Reinventing basic: Graduation comes earlier; 'real life' schooling follows

The 8½-week journey from recruit to airman will no longer end in a regimented march on a Joint Base San Antonio-Lackland parade field.

Beginning March 23, 400 recruits will take part in that rite of passage after 7½ weeks of basic military training — then turn back around for a five full days of interactive classroom instruction focused on character development.

Civilian facilitators and hand-picked military training instructors will lead newly minted airmen through role-playing exercises and real-life scenarios devised to drive home the Air Force core values of integrity, service and excellence.

“What we expect of airmen as professionals can be dramatically different from the life they’ve come from.
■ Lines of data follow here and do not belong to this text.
(** Hosts [a] and [b] run version 1.0 of an agent whose baseline is 2.0; both
    are selected, and only [b] is shown as updated. *)
Lemma bulk_update_last_only_witness :
  let s := fst (demo_hs (demo_load_hosts ++ [HsSelect "a"; HsSelect "b"])) in
  let s' := fst (exec (hs_handle id "hub") (bulk_ticks 1 [false; true]) (handleBulkAction BUpdate s)) in
  exists d, hs_data s' = Some d /\
    (fun h => (eh_id h, host_agentVersion (eh_host h))) <$> d = [("a", "1.0"); ("b", "2.0"); ("c", "2.0")].
Proof.
  intros s s'.
  assert (Hd : hs_data s = Some demo_fleet) by reflexivity.
  destruct (bulk_update_last_only id "hub" s demo_fleet ["a"] "b" [false; true] Hd) as ((d & E & H) & _);
    [reflexivity|reflexivity|apply fl_ok_forget, fl_ok_await, fl_ok_empty|].
  exists d. split; [exact E|]. assert (Ef : demo_fleet = enhance_host <$> demo_hosts) by (vm_compute; reflexivity).
  rewrite Ef in H. inversion H as [|ha a la da [_ Ha] H1]; subst. inversion H1 as [|hb b lb db [Hb _] H2]; subst.
  inversion H2 as [|hc c lc dc [_ Hc] H3]; subst. inversion H3; subst.
  rewrite (Ha ltac:(discriminate)), (Hc ltac:(discriminate)). cbn [fmap list_fmap].
  destruct (Hb eq_refl) as (-> & _ & -> & _). reflexivity.
Defined.

Definition demo_bulk : list hs_event := (demo_load_hosts ++ [HsSelect "a"]) ++ [HsBulk BUpdate].
(* ===== verification/MessageStore.v ===== *)
(** * Message objects

    The chat widgets keep their messages as JavaScript objects that a stream
    handler may mutate in place.  A list of messages is a list of references
    into a store of objects, and an updater passed to React's state setter is
    a function on both. *)
From S2P Require Import Prelude.

Section Store.
Context {M : Type}.

Record store := Store { st_objs : gmap nat M; st_next : nat }.

Definition st_empty : store := Store ∅ 0.

Definition st_alloc (m : M) (h : store) : store * nat :=
  (Store (<[st_next h := m]> (st_objs h)) (S (st_next h)), st_next h).

Definition st_deref (h : store) (refs : list nat) : list M :=
  omap (fun r => st_objs h !! r) refs.

Definition updater := store -> list nat -> store * list nat.

(** [prev => [...prev, m]] *)
Definition push_message (m : M) : updater := fun h prev =>
  let '(h, r) := st_alloc m h in (h, prev ++ [r]).

(** What React does with an updater: under [React.StrictMode] it calls it
    twice on the same list. *)
Definition run_updater (strict : bool) (u : updater) (h : store) (prev : list nat)
    : store * list nat :=
  if strict then u (fst (u h prev)) prev else u h prev.

(** The references are distinct and live, and the store is fresh above its
    counter. *)
Definition refs_ok (h : store) (refs : list nat) : Prop :=
  NoDup refs /\ Forall (fun r => is_Some (st_objs h !! r) /\ r < st_next h) refs /\
  (forall r, is_Some (st_objs h !! r) -> r < st_next h).

Lemma refs_ok_empty : refs_ok st_empty [].
Proof.
  split; [apply NoDup_nil_2|]. split; [done|]. intros r [x Hx]. simpl in Hx. by rewrite lookup_empty in Hx.
Qed.

Lemma deref_app h l1 l2 : st_deref h (l1 ++ l2) = st_deref h l1 ++ st_deref h l2.
Proof. apply omap_app. Qed.

Lemma deref_insert objs n n' r m refs :
  r ∉ refs -> st_deref (Store (<[r := m]> objs) n) refs = st_deref (Store objs n') refs.
Proof.
  intros Hr. unfold st_deref. apply list_omap_ext. apply Forall_Forall2_diag, Forall_forall.
  intros x Hx. simpl. rewrite lookup_insert_ne; [done|]. by intros ->.
Qed.

Lemma deref_single objs n r m : objs !! r = Some m -> st_deref (Store objs n) [r] = [m].
Proof. intros H. unfold st_deref. simpl. by rewrite H. Qed.

Lemma refs_fresh h refs : refs_ok h refs -> st_next h ∉ refs.
Proof. intros (_ & Hf & _) Hin. rewrite Forall_forall in Hf. destruct (Hf _ Hin). lia. Qed.

Lemma push_refines m h refs :
  refs_ok h refs ->
  let '(h', refs') := push_message m h refs in
  refs_ok h' refs' /\ st_deref h' refs' = st_deref h refs ++ [m].
Proof.
  intros Hok. pose proof (refs_fresh h refs Hok) as Hfr. destruct Hok as (Hnd & Hf & Hb).
  destruct h as [objs n]. simpl in *. split; [split; [|split]|].
  - apply NoDup_app. split; [done|]. split; [|apply NoDup_singleton].
    intros x Hx ->%list_elem_of_singleton. done.
  - apply Forall_app. split.
    + eapply Forall_impl; [exact Hf|]. intros r [Hr Hl]. simpl. rewrite lookup_insert_is_Some'. auto.
    + apply Forall_singleton. simpl. rewrite lookup_insert_eq. split; [by eexists|lia].
  - intros r. simpl. rewrite lookup_insert_is_Some'. intros [->|Hr%Hb]; lia.
  - rewrite deref_app, (deref_insert objs (S n) n) by done. f_equal.
    apply deref_single. apply lookup_insert_eq.
Qed.

(** The last reference of a list, and what it holds. *)
Lemma deref_last h pre r :
  refs_ok h (pre ++ [r]) ->
  exists m, st_objs h !! r = Some m /\ st_deref h (pre ++ [r]) = st_deref h pre ++ [m] /\ r ∉ pre.
Proof.
  intros (Hnd & Hf & _). rewrite Forall_app, Forall_singleton in Hf. destruct Hf as [_ [[m Hm] _]].
  exists m. split; [done|]. split.
  - rewrite deref_app. f_equal. destruct h. by apply deref_single.
  - apply NoDup_app in Hnd as (_ & Hnd & _). intros H%Hnd. apply H. left.
Qed.

(** Mutating the last object changes the last message and no other. *)
Lemma mutate_last_refines h pre r m :
  refs_ok h (pre ++ [r]) ->
  let h' := Store (<[r := m]> (st_objs h)) (st_next h) in
  refs_ok h' (pre ++ [r]) /\ st_deref h' (pre ++ [r]) = st_deref h pre ++ [m].
Proof.
  intros Hok. destruct (deref_last _ _ _ Hok) as (m0 & Hm0 & _ & Hni). destruct Hok as (Hnd & Hf & Hb).
  split; [split; [done|]; split|].
  - eapply Forall_impl; [exact Hf|]. intros x [Hx Hl]. simpl. rewrite lookup_insert_is_Some'. auto.
  - intros x. simpl. rewrite lookup_insert_is_Some'. intros [<-|Hx]; apply Hb; by eauto.
  - rewrite deref_app. destruct h as [objs n]. cbn [st_objs st_next]. rewrite (deref_insert objs n n) by done.
    f_equal. apply (deref_single _ n). apply lookup_insert_eq.
Qed.
End Store.
Arguments store : clear implicits.
Arguments updater : clear implicits.
(* ===== verification/Settings.v ===== *)
(** * Settings ([pages/settings/SettingsPage.tsx])

    The full settings page: profile, notifications, API keys, tenants and the
    danger zone.  The two dialogs keep their own state, which starts afresh
    each time they are mounted. *)
From S2P Require Import Prelude JsString Html Http.

Record ApiKey := MkApiKey {
  ak_id : string; ak_name : string; ak_maskedValue : string; ak_createdAt : string; ak_lastUsed : option string }.
Record Notifications := MkNotifications { no_email : bool; no_inApp : bool; no_critical : bool }.
Record UserProfile := MkProfile {
  up_name : string; up_email : string; up_role : string; up_tier : string; up_timezone : string;
  up_defaultDashboard : string; up_notifications : Notifications; up_apiKeys : list ApiKey }.

Definition MOCK_PROFILE : UserProfile :=
  MkProfile "Principal Analyst" "analyst@soc.internal" "SOC Analyst" "Tier 3 / System Engineer" "Asia/Manila" "overview"
    (MkNotifications true true true)
    [MkApiKey "k1" "CI/CD Pipeline Key" "sk-soc-****-****-****-abcd" "2026-06-01" (Some "2026-07-17T08:00:00Z");
     MkApiKey "k2" "SIEM Integration Key" "sk-soc-****-****-****-ef12" "2026-05-15" None].

Definition TIMEZONES : list string :=
  ["UTC"; "Asia/Manila"; "America/New_York"; "America/Los_Angeles"; "Europe/London"; "Europe/Berlin"].

Inductive settings_section := SecProfile | SecNotifications | SecApiKeys | SecPlatform | SecTenants.
#[export] Instance settings_section_eq_dec : EqDecision settings_section.
Proof. solve_decision. Defined.

(** What the confirmation of the danger dialog does. *)
Inductive danger_action := RevokeSessions | RevokeKey (id : string).
Record danger := Danger { dg_phrase : string; dg_label : string; dg_action : danger_action; dg_input : string }.

(** The state of one mounted tenant dialog. *)
Record tenant_dialog := TenantDialog { td_instance : nat; td_tenantId : string; td_openAI : string; td_loading : bool }.

Record provision_result := ProvisionResult { pr_tenant_id : string; pr_clickhouse_db : string; pr_webhook_secret : string }.

Inductive se_kont := SKLoad | SKSave | SKRevoke | SKTenant (inst : nat).
#[export] Instance se_kont_eq_dec : EqDecision se_kont.
Proof. solve_decision. Defined.

Record se_state := SettingsState {
  se_profile : option UserProfile;
  se_loading : bool;
  se_saving : bool;
  se_saved : bool;
  se_section : settings_section;
  se_danger : option danger;
  se_tenant : option tenant_dialog;
  se_nextInstance : nat;
  se_provision : option provision_result;
  se_savedTimers : nat;
  se_flight : flight se_kont }.

Inductive se_effect :=
| GetSettings | PatchSettings (p : option UserProfile) | PostRevokeAll
| PostTenant (tenant_id openai_key : string) | SeAlert (msg : string).

Inductive se_event :=
| SeMount | SeSection (x : settings_section)
| SeName (v : string) | SeEmail (v : string) | SeTimezone (v : string)
| SeNotifyEmail (b : bool) | SeNotifyInApp (b : bool) | SeNotifyCritical (b : bool)
| SeSave | SeSavedTimer
| SeNewKey | SeRevokeKey (k : ApiKey) | SeRevokeAll
| SeDangerInput (v : string) | SeDangerConfirm | SeDangerCancel
| SeTenantOpen | SeTenantClose | SeTenantId (v : string) | SeOpenAI (v : string) | SeProvision
| SeLoaded (k : nat) (r : http_result (option UserProfile))
| SePatched (k : nat) (r : http_result unit)
| SeRevoked (k : nat) (r : http_result unit)
| SeProvisioned (k : nat) (r : http_result provision_result).

Definition se_init : se_state :=
  SettingsState None true false false SecProfile None None 0 None 0 fl_empty.

Definition se_set_profile p l s := SettingsState p l (se_saving s) (se_saved s) (se_section s) (se_danger s)
  (se_tenant s) (se_nextInstance s) (se_provision s) (se_savedTimers s) (se_flight s).
Definition se_set_save g d t s := SettingsState (se_profile s) (se_loading s) g d (se_section s) (se_danger s)
  (se_tenant s) (se_nextInstance s) (se_provision s) t (se_flight s).
Definition se_set_danger d s := SettingsState (se_profile s) (se_loading s) (se_saving s) (se_saved s) (se_section s) d
  (se_tenant s) (se_nextInstance s) (se_provision s) (se_savedTimers s) (se_flight s).
Definition se_set_tenant t n p s := SettingsState (se_profile s) (se_loading s) (se_saving s) (se_saved s) (se_section s)
  (se_danger s) t n p (se_savedTimers s) (se_flight s).
Definition se_set_section x s := SettingsState (se_profile s) (se_loading s) (se_saving s) (se_saved s) x
  (se_danger s) (se_tenant s) (se_nextInstance s) (se_provision s) (se_savedTimers s) (se_flight s).
Definition se_set_flight f s := SettingsState (se_profile s) (se_loading s) (se_saving s) (se_saved s) (se_section s)
  (se_danger s) (se_tenant s) (se_nextInstance s) (se_provision s) (se_savedTimers s) f.
Definition se_await k s := se_set_flight (fl_await k (se_flight s)) s.
Definition se_forget k s := se_set_flight (fl_forget k (se_flight s)) s.

(** [setProfile(prev => prev ? { ...prev, ... } : prev)] *)
Definition se_edit (f : UserProfile -> UserProfile) (s : se_state) : se_state := se_set_profile (f <$> se_profile s) (se_loading s) s.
We’re going to talk about resiliency, sexual assault, professional relationships, ethics, how we treat each other with dignity and respect,” Chief Master Sergeant of the Air Force James Cody said.

via Reinventing basic: Graduation comes earlier; ‘real life’ schooling follows.

The article quotes AF officials lamenting that the pace of instruction is so fast that much of the training doesn’t stick in the enlistee’s minds.

So to address that, they’re going to compress the current 8-1/2 week program of instruction into 7-1/2 weeks.

And don’t forget that the issues with sexual harassment and assault at AF Basic were with the MTIs, not with the trainees. So of course, the AF answer is to take it out on the trainees.

And if the Air Force had enough of a problem with fostering a warrior culture, adding a week of touchy feely talkie stuff at the end isn’t going to help.

4 thoughts on “Reinventing basic: Graduation comes earlier; 'real life' schooling follows”

  1. After 8 years in the Air Force, I left in 1985 and joined the Marine Corps. Since retiring in 1999 as a Gunny, it has been things like this that have made me glad to make the change even when recalled in 2005. Mitchell, Doolittle and Lemay must be rolling over in their graves.

  2. The pace of training is not the reason instruction doesn’t stick. It is lack of discipline. I always told my Drill Instructors that instilling self-discipline came first. You give me discipline, and I will have a Marine who can learn and retain everything he needs to know.

  3. The problem must be pretty bad since they have to hire civilian “facilitators” to do the training.

    I read as much of the linked article as I had the patience for. It brought to mind that fine old word “bushwa”.

  4. Long past time for the Air Force to give up on trying to train its own troops and instead contract it out to the Army. Send them all through Army IET so they learn the basics of soldiering, then turn them over to the USAF for their AFSC training.